How to complete this task:
The required output is the exact run of lines below that opens at the line with "Definition phone_result (p" and closes at the line with "(** All the".
BEGIN
(* ===== verification/Server.v ===== *)
(** * cmd/gordap: the server the command puts together.

    The deployment profile (pkg/rdap/profile), the wiring of main.go from the merged
    flags, and the chain of handlers around the router.  Deploy adds the access log and
    what main builds before. *)
From S2P Require Import Prelude GoStrings NetIP DataSource Auth Validate Search Types Redact Mapper Memory LRU ResponseCache Http Middleware Float64 RateLimit Handlers SearchHandlers Router.
From S2P Require Import Jwks Config.

(** ** pkg/rdap/profile *)
Definition ICANNgTLDConformance : list string :=
  ["icann_rdap_response_profile_1"; "icann_rdap_technical_implementation_guide_1"].

Definition profile_link (value rel href : string) : Link :=
  {| Link_Value := value; Link_Rel := rel; Link_Href := href; Link_HrefLang := [];
     Link_Title := ""; Link_Media := ""; Link_Type := "text/html" |}.
Definition notice (title : string) (desc : list string) (links : list Link) : Notice :=
  {| Notice_Title := title; Notice_Type := ""; Notice_Description := desc; Notice_Links := links |}.

Definition ICANNgTLDNotices (tosURL : string) : list Notice := [
  notice "Terms of Service"
    ["By submitting an RDAP query, you agree to the operator's Acceptable Use Policy.";
     "See the linked URL for the full text."]
    [profile_link tosURL "terms-of-service" tosURL];
  notice "Status Codes"
    ["For more information on domain status codes, please visit https://icann.org/epp"]
    [profile_link "" "glossary" "https://icann.org/epp"];
  notice "RDDS Inaccuracy Complaint Form"
    ["URL of the ICANN RDDS Inaccuracy Complaint Form: https://icann.org/wicf"]
    [profile_link "" "" "https://icann.org/wicf"]].

(** ** main.go *)
Section main.
Context {W : Type}.

Definition with_profile (conf : list string) (notices : list Notice) (s : Server W) : Server W :=
  {| s_DS := s_DS s; s_Bootstrap := s_Bootstrap s; s_Search := s_Search s;
     s_SelfLinkBase := s_SelfLinkBase s; s_ExtraConformance := conf; s_Notices := notices;
     s_EmitJCard := s_EmitJCard s; s_RedactionReason := s_RedactionReason s |}.
Definition applyProfile (icann : bool) (tosURL : string) (extraNotices : list NoticeConfig)
    (s : Server W) : Server W :=
  let s := if icann then with_profile ICANNgTLDConformance (ICANNgTLDNotices tosURL) s else s in
  with_profile (s_ExtraConformance s)
    (s_Notices s ++ ((λ n, notice (nc_Title n) (nc_Description n) []) <$> extraNotices)) s.

(** The server of the handlers, from the flags. *)
Definition newServer (ds : DataSource W) (searchIndex : option (Index W))
    (reg : option BootstrapRegistry) (f : Flags) (cfg : Config.Config) : Server W :=
  let server := {| s_DS := ds; s_Bootstrap := reg; s_Search := searchIndex;
    s_SelfLinkBase := selfLinkBase f; s_ExtraConformance := []; s_Notices := [];
    s_EmitJCard := false; s_RedactionReason := "" |} in
  let server := applyProfile (icannGTLD f) (tosURL f) (p_ExtraNotices (Profile cfg)) server in
  if icannGTLD f then
    {| s_DS := s_DS server; s_Bootstrap := s_Bootstrap server; s_Search := s_Search server;
       s_SelfLinkBase := s_SelfLinkBase server;
       s_ExtraConformance := s_ExtraConformance server; s_Notices := s_Notices server;
       s_EmitJCard := true;
       s_RedactionReason := "Data minimization per GDPR Art. 5(1)(c)" |}
  else server.
End main.

(** The scopes of the file that name a tier; the loop ranges over a map. *)
Definition tierMap `{GoMapRange} (scopeMap : gmap string string) : gmap string AccessLevel :=
  foldl (λ m st,
    if (st.2 =? "privileged")%string then <[ st.1 := AccessPrivileged ]> m
    else if (st.2 =? "authenticated")%string then <[ st.1 := AccessAuthenticated ]> m
    else m) ∅ (map_range scopeMap).

Definition jwks_config `{GoMapRange} (jwksURL iss aud : string) (scopeMap : gmap string string)
    : Jwks.Config :=
  {| cfg_JWKSURL := jwksURL; cfg_Issuer := iss; cfg_Audience := aud;
     cfg_RefreshEvery := 0%Z; cfg_ClockSkew := 0%Z; cfg_ScopeMap := tierMap scopeMap |}.

(** The verifier and its first state; [NopVerifier] leaves the state alone. *)
Definition buildVerifier `{GoMapRange} `{JOSE} {W} (time_Now : W → Time * W)
    (http_NewRequest : string → option error)
    (http_Do : string → W → (Bootstrap.response + error) * W)
    (jwksURL iss aud : string) (scopeMap : gmap string string)
    : Auth.Verifier (Jwks.Verifier * W) * Jwks.Verifier :=
  (if (jwksURL =? "")%string then NopVerifier
   else jwks_verifier time_Now http_NewRequest http_Do,
   Jwks.New (jwks_config jwksURL iss aud scopeMap)).

Section chain.
Context `{JSONEncoder} `{GoUnicode} `{GoMapRange} `{NetIPText} `{IDNA} `{MuxRedirect} `{GzipCodec}.

(** [netip.PrefixFrom(addr, addr.BitLen())] *)
Definition single (a : NetIP.Addr) : Prefix :=
  mkPrefix (mkAddr (addr_BitLen a) (addr_val a) "") (Some (addr_BitLen a)).
Definition proxy_prefix (raw : string) : option Prefix :=
  let raw := TrimSpace raw in
  if (raw =? "")%string then None
  else match ParsePrefix raw with
       | Some p => Some p
       | None => single <$> ParseAddr raw
       end.
Definition buildRateLimitKey (trustedProxies : string) : Request → string :=
  if (trustedProxies =? "")%string then ClientIP
  else ForwardedClientIP (omap proxy_prefix (Split trustedProxies ",")).

Context {W V : Type} (s : Server W) (verifier : Auth.Verifier V) (now : W → Time).
Context (ctx : RequestContext (rstate W V)) (f : Flags) (trustedProxies : string).

(** A chain without a limiter leaves its state alone. *)
Definition unlimited {S} (next : Middleware S) : Middleware (RateLimiter * S) := λ h r '(rl, w),
  '(ops, w) ← next h r w; Some (ops, (rl, w)).

Definition limited : Middleware (RateLimiter * rstate W V) :=
  let handler := NewRouter s verifier now in
  let handler := Gzip (gzipMinSize f) handler in
  let handler := Middleware.RequestTimeout ctx (λ st, now (st_world st)) (requestTimeout f) handler in
  let handler := MaxRequestBody (maxBodyBytes f) handler in
  if flt (float_Z 0) (rateLimitRPS f)
  then RateLimit (λ st, now (st_world st)) (buildRateLimitKey trustedProxies) handler
  else unlimited handler.
Definition ns_to_json (n : ns_row) : ns_json :=
  {| nj_handle := nr_handle n; nj_ldh_name := nr_ldh_name n; nj_unicode_name := nr_unicode_name n;
     nj_ipv4 := inet_text <$> default [] (nr_ipv4 n);
     nj_ipv6 := inet_text <$> default [] (nr_ipv6 n) |}.
Definition phone_to_json (p : phone_row) : phone_json :=
  {| pj_number := pr_number p; pj_kinds := pr_kinds p |}.
Definition contact_to_json (db : Database) (domain : string) (e : entity_row) : contact_json :=
  {| cj_handle := er_handle e; cj_roles := roles_of db domain (er_handle e); cj_kind := er_kind e;
     cj_full_name := er_full_name e; cj_organization := er_organization e;
     cj_title := er_title e; cj_country_code := er_country_code e; cj_locality := er_locality e;
     cj_region := er_region e; cj_postal_code := er_postal_code e; cj_street := er_street e;
     cj_created_at := er_created_at e; cj_updated_at := er_updated_at e;
     cj_extras := er_extras e; cj_emails := emails_of db (er_handle e);
     cj_phones := phone_to_json <$> phones_of db (er_handle e) |}.

Definition text (s : string) : col := c_text (Some s).
Definition time (t : Time) : col := c_time (Some t).

Definition domain_result (db : Database) (d : domain_row) : list col :=
  [text (dr_handle d); text (dr_ldh_name d); text (dr_unicode_name d); c_texts (Some (dr_status d));
   time (dr_registered_at d); c_time (dr_expires_at d); time (dr_last_changed d);
   time (dr_last_rdap_update d); c_json (dr_secure_dns d);
   c_json (Some (json_nameservers (ns_to_json <$> nameservers_of db (dr_handle d))));
   c_json (Some (json_contacts
     (contact_to_json db (dr_handle d) <$> contacts_of db (dr_handle d))))].
Definition entity_result (e : entity_row) : list col :=
  [text (er_handle e); c_texts (Some []); text (er_kind e); text (er_full_name e);
   text (er_organization e); text (er_title e); c_text (er_country_code e);
   text (er_locality e); text (er_region e); text (er_postal_code e);
   c_texts (Some (er_street e)); time (er_created_at e); time (er_updated_at e);
   c_json (Some (er_extras e))].
Definition nameserver_result (n : ns_row) : list col :=
  [text (nr_handle n); text (nr_ldh_name n); text (nr_unicode_name n);
   c_inets (nr_ipv4 n); c_inets (nr_ipv6 n)].
Definition network_result (n : network_row) : list col :=
  [text (wr_handle n); c_cidr (wr_prefix n); text (wr_name n); text (wr_type n);
   c_text (wr_country n); c_text (wr_parent_handle n); c_texts (Some (wr_status n));
   time (wr_registered_at n); time (wr_last_changed n)].
Definition email_result (m : string) : list col := [text m].
Definition phone_result (p : phone_row) : list col := [text (pr_number p); c_texts (Some (pr_kinds p))].
Definition search_domain_result (d : domain_row) : list col :=
  [text (dr_handle d); text (dr_ldh_name d); text (dr_unicode_name d); c_texts (Some (dr_status d));
   time (dr_registered_at d); c_time (dr_expires_at d); time (dr_last_changed d);
   time (dr_last_rdap_update d)].
Definition search_entity_result (db : Database) (total : Z) (e : entity_row) : list col :=
  entity_result e ++
  [c_texts (Some (emails_of db (er_handle e)));
   c_json (Some (json_phones (phone_to_json <$> phones_of db (er_handle e)))); c_int total].

(** The first row, or [pgx.ErrNoRows]. *)
Definition first_row (rows : list (list col)) : list col + error :=
  match rows with r :: _ => inl r | [] => inr ErrNoRows end.
(** All the rows of a query that ends without an error. *)
Definition all_rows {A} (f : A → list col) (l : list A + error)
    : (list (list col) * option error) + error :=
  match l with inl l => inl (f <$> l, None) | inr e => inr e end.

Definition count {A} (l : list A) : Z := Z.of_nat (length l).

(** The network with the longest mask among those that contain the address. *)
Definition most_specific (db : Database) (ip : Addr) (n : network_row) : Prop :=
  n ∈ t_networks db ∧ pfx_Contains (wr_prefix n) ip = true ∧
  ∀ m, m ∈ t_networks db → pfx_Contains (wr_prefix m) ip = true →
    (default 0 (pfx_Bits (wr_prefix m)) ≤ default 0 (pfx_Bits (wr_prefix n)))%Z.

(** A pool over a database at rest. *)
Record serves {W} (pool : Pool W) (db : W → Database) : Prop := {
  serves_domain name w :
    QueryRow pool sql_domain [ArgString name] w =
    (first_row (domain_result (db w) <$> domains_named (db w) name), w);
  serves_entity handle w :
    QueryRow pool sql_entity [ArgString handle] w =
    (first_row (entity_result <$> entities_with (db w) handle), w);
  serves_emails handle w :
    QueryRows pool sql_emails [ArgString handle] w =
    (all_rows email_result (inl (emails_of (db w) handle)), w);
  serves_phones handle w :
    QueryRows pool sql_phones [ArgString handle] w =
    (all_rows phone_result (inl (phones_of (db w) handle)), w);
  serves_nameserver name w :
    QueryRow pool sql_nameserver [ArgString name] w =
    (first_row (nameserver_result <$> nameservers_named (db w) name), w);
  serves_ip ip w : addr_zone ip = "" → addr_IsValid ip = true →
    (∃ n, most_specific (db w) ip n ∧
       QueryRow pool sql_ip [ArgString (addr_String ip)] w = (inl (network_result n), w)) ∨
    ((∀ n, n ∈ t_networks (db w) → pfx_Contains (wr_prefix n) ip = false) ∧
     QueryRow pool sql_ip [ArgString (addr_String ip)] w = (inr ErrNoRows, w));
  serves_count pattern w :
    QueryRow pool sql_count_domains [ArgString pattern] w =
    (inl [c_int (count (domains_like (db w) pattern))], w);
  serves_search_domains pattern limit offset w :
    QueryRows pool sql_search_domains [ArgString pattern; ArgInt limit; ArgInt offset] w =
    (all_rows search_domain_result (window limit offset (domains_like (db w) pattern)), w);
  serves_search_entities cs limit offset w :
    cs ≠ [] → cs.*1 `sublist_of` [CFn; CHandle; CEmail; CCountry] →
    QueryRows pool (sql_entities (conditions_text cs.*1) (count cs))
      ((ArgString <$> cs.*2) ++ [ArgInt limit; ArgInt offset]) w =
    (all_rows (search_entity_result (db w) (count (entities_matching (db w) cs)))
       (window limit offset (entities_matching (db w) cs)), w);
  serves_search_nameservers pattern limit offset w :
    QueryRows pool sql_search_nameservers [ArgString pattern; ArgInt limit; ArgInt offset] w =
    (all_rows (λ n, nameserver_result n ++ [c_int (count (nameservers_like (db w) pattern))])
       (window limit offset (nameservers_like (db w) pattern)), w) }.
End queries.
END
Output for this task:
Definition phone_result (p : phone_row) : list col := [text (pr_number p); c_texts (Some (pr_kinds p))].
Definition search_domain_result (d : domain_row) : list col :=
  [text (dr_handle d); text (dr_ldh_name d); text (dr_unicode_name d); c_texts (Some (dr_status d));
   time (dr_registered_at d); c_time (dr_expires_at d); time (dr_last_changed d);
   time (dr_last_rdap_update d)].
Definition search_entity_result (db : Database) (total : Z) (e : entity_row) : list col :=
  entity_result e ++
  [c_texts (Some (emails_of db (er_handle e)));
   c_json (Some (json_phones (phone_to_json <$> phones_of db (er_handle e)))); c_int total].

(** The first row, or [pgx.ErrNoRows]. *)
Definition first_row (rows : list (list col)) : list col + error :=
  match rows with r :: _ => inl r | [] => inr ErrNoRows end.
(** All the rows of a query that ends without an error. *)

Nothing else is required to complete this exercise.